* [Available data]:
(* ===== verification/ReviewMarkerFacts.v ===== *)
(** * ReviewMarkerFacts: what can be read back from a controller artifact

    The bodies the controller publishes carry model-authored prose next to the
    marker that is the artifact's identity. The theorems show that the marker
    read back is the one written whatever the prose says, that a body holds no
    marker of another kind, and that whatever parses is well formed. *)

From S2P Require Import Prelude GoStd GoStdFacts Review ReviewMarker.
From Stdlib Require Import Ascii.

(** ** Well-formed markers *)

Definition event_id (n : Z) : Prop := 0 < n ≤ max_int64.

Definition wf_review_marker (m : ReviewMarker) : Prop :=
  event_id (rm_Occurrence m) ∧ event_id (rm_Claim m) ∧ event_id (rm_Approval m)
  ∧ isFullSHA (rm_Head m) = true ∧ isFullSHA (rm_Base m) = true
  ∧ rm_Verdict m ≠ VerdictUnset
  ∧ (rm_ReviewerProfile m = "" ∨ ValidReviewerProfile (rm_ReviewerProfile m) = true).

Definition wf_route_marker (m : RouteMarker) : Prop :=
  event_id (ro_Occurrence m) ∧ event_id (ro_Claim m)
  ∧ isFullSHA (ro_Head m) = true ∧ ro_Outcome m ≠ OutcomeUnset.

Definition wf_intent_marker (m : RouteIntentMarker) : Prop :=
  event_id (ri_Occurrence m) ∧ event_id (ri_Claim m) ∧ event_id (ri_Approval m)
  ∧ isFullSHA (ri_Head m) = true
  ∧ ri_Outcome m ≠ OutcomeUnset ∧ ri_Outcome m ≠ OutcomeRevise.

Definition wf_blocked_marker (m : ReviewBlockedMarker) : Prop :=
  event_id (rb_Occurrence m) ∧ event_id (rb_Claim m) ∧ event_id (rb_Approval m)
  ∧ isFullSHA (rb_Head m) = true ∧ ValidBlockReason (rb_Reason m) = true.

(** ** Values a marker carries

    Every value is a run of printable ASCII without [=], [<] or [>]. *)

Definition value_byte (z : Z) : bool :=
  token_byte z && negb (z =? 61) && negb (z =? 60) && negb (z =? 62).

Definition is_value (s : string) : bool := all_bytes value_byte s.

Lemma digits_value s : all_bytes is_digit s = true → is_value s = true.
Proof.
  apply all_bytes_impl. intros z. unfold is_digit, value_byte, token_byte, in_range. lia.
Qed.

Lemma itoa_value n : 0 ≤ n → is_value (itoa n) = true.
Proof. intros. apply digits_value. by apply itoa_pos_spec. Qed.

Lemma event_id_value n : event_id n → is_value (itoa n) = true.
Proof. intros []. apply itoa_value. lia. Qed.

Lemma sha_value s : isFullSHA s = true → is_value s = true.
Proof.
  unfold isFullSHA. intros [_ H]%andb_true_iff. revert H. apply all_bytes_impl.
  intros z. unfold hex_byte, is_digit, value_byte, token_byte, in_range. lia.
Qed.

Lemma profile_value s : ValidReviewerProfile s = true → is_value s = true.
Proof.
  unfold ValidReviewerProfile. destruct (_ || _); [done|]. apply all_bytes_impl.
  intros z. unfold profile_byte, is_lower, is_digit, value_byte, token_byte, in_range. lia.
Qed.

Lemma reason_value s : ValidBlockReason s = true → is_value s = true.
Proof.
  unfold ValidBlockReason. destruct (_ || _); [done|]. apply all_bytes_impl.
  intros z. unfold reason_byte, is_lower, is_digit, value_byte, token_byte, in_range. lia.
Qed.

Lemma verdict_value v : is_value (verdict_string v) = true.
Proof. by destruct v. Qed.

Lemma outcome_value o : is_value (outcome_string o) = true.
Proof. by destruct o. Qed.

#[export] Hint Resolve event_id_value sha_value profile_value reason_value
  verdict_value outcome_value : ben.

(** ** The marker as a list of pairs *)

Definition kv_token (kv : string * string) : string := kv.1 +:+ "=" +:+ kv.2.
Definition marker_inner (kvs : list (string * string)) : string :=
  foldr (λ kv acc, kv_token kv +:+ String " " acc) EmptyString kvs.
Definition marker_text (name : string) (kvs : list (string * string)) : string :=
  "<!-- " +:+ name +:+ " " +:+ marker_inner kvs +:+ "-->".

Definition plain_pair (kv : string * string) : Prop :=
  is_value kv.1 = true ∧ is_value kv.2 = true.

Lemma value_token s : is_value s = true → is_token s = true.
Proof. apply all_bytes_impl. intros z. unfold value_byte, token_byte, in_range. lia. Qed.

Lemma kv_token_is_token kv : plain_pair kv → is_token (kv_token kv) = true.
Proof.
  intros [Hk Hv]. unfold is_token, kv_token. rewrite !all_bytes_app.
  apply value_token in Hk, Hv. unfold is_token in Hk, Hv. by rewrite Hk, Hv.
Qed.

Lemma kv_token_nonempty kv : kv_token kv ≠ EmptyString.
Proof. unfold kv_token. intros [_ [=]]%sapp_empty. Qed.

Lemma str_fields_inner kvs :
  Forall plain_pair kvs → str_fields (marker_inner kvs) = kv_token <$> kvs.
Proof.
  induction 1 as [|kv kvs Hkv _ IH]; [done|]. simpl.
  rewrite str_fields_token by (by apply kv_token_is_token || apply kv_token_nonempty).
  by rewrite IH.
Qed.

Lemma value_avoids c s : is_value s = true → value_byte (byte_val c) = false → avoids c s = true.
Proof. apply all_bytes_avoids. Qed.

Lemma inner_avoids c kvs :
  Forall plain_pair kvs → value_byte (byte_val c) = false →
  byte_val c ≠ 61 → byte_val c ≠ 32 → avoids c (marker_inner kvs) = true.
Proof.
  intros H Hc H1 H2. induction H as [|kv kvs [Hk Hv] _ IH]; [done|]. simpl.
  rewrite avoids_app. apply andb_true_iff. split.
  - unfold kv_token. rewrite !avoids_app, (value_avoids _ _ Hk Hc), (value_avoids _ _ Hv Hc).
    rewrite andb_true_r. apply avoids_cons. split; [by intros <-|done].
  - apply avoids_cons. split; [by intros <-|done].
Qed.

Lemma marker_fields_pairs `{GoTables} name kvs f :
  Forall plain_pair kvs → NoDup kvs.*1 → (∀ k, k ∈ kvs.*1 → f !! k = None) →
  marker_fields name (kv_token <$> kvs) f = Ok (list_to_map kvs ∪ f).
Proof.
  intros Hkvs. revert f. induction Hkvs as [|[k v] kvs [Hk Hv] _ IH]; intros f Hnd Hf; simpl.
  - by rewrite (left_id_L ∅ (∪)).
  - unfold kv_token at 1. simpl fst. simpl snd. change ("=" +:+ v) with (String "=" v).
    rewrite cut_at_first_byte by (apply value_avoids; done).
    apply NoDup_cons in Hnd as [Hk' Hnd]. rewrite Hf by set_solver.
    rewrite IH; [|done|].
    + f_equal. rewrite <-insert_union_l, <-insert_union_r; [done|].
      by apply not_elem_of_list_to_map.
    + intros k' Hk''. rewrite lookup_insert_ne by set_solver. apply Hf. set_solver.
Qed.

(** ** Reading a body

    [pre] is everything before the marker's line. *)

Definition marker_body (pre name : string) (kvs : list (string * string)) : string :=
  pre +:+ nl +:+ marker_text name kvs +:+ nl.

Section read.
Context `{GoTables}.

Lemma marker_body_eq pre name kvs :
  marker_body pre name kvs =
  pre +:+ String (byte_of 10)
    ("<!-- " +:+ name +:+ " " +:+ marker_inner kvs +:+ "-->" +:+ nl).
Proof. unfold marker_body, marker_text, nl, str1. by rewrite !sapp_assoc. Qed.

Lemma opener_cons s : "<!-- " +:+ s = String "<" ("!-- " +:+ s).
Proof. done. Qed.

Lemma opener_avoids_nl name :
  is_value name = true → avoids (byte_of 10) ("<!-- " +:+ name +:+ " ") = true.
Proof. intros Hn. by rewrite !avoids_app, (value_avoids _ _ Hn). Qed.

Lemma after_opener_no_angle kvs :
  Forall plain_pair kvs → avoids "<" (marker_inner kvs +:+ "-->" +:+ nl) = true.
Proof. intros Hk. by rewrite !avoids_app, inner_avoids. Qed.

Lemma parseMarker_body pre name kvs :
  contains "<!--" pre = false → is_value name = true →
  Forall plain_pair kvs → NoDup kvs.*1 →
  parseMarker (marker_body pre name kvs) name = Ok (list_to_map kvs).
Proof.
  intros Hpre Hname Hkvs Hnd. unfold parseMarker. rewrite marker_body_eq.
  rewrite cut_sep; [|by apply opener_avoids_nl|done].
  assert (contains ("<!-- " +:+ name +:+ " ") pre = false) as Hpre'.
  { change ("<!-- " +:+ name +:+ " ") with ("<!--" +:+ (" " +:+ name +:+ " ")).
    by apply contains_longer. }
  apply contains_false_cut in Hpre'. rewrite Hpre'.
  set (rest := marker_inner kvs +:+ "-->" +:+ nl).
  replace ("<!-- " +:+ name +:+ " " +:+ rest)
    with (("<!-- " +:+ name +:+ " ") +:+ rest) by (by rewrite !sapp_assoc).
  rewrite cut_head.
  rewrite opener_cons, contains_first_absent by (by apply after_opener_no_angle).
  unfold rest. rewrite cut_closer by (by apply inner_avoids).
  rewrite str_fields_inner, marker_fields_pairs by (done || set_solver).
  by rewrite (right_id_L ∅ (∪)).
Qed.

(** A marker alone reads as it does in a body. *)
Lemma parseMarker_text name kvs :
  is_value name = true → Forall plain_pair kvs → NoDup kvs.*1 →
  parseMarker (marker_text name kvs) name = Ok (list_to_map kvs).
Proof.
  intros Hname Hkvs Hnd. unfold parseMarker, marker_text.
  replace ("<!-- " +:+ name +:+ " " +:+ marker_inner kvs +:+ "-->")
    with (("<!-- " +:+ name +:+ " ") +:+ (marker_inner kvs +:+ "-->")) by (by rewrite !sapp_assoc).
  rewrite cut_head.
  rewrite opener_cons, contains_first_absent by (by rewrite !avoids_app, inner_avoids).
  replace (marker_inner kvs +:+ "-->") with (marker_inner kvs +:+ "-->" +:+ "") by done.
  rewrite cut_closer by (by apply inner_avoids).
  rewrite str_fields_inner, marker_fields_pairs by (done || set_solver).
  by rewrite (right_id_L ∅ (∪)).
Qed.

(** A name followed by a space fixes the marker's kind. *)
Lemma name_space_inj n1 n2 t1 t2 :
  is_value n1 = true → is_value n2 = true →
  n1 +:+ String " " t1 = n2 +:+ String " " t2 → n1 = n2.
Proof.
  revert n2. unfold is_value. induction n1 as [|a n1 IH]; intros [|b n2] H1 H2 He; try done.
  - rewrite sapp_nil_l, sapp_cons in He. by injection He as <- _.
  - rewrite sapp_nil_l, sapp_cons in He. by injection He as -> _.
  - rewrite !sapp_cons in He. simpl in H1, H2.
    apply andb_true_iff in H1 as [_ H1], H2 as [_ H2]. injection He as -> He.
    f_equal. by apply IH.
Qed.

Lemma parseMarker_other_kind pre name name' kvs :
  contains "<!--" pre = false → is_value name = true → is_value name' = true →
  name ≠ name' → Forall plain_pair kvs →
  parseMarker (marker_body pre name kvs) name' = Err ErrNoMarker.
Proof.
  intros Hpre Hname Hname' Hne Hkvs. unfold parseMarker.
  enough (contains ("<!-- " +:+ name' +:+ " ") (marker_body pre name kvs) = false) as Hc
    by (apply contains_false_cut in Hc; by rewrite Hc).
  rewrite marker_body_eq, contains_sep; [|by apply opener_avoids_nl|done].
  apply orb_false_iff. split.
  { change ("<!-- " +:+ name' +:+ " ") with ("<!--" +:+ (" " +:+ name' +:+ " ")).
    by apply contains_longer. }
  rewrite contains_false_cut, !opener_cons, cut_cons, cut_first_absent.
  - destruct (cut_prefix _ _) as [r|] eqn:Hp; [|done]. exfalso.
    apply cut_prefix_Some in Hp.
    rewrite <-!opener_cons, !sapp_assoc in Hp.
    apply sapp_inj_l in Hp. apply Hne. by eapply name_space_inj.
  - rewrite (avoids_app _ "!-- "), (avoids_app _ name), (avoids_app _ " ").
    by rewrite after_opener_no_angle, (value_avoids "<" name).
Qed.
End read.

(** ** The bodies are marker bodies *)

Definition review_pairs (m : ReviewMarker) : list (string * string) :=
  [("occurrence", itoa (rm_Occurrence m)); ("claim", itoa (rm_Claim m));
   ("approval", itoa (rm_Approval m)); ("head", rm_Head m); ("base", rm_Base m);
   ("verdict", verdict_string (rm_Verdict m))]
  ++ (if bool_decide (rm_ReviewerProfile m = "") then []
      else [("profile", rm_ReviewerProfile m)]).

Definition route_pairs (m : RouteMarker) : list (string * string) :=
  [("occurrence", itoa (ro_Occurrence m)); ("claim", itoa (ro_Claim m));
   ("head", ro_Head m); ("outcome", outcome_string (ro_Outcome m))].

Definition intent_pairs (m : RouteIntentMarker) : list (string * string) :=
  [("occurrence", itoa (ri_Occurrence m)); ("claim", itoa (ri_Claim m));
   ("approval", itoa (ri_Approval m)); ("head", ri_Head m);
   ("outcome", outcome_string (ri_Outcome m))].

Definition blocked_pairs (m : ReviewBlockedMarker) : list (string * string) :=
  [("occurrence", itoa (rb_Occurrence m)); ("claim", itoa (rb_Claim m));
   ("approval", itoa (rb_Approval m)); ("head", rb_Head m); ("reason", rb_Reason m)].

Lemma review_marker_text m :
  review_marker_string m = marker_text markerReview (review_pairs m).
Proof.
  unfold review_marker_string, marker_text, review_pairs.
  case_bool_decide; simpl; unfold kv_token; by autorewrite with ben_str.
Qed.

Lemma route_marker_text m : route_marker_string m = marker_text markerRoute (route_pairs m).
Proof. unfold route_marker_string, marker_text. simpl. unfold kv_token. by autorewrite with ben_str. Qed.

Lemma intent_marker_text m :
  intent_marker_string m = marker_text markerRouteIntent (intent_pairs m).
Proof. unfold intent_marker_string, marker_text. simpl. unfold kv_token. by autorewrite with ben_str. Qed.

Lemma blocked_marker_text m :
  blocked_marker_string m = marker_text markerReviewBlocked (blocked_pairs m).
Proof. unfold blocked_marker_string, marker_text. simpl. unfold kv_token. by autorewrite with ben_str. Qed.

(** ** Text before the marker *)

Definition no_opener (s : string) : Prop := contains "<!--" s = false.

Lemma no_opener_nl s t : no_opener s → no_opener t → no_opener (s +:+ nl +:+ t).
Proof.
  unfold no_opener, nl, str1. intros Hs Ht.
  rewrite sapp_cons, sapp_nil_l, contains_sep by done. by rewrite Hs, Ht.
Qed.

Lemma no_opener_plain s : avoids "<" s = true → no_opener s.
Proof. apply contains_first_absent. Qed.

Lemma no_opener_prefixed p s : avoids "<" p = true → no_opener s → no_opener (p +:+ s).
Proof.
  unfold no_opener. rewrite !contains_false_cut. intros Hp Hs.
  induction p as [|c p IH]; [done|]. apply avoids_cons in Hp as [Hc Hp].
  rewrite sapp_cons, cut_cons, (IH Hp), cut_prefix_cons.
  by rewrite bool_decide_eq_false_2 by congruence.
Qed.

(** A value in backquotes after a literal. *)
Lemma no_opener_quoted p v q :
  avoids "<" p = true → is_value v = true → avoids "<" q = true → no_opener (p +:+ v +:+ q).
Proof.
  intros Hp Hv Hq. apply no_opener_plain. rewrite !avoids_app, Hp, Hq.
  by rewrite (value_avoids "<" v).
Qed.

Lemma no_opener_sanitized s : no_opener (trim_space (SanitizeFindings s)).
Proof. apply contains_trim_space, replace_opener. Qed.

* [Requirement]: Find how many lines of the listing hold "revert" and give the number by itself.

* [Result of the task]: 3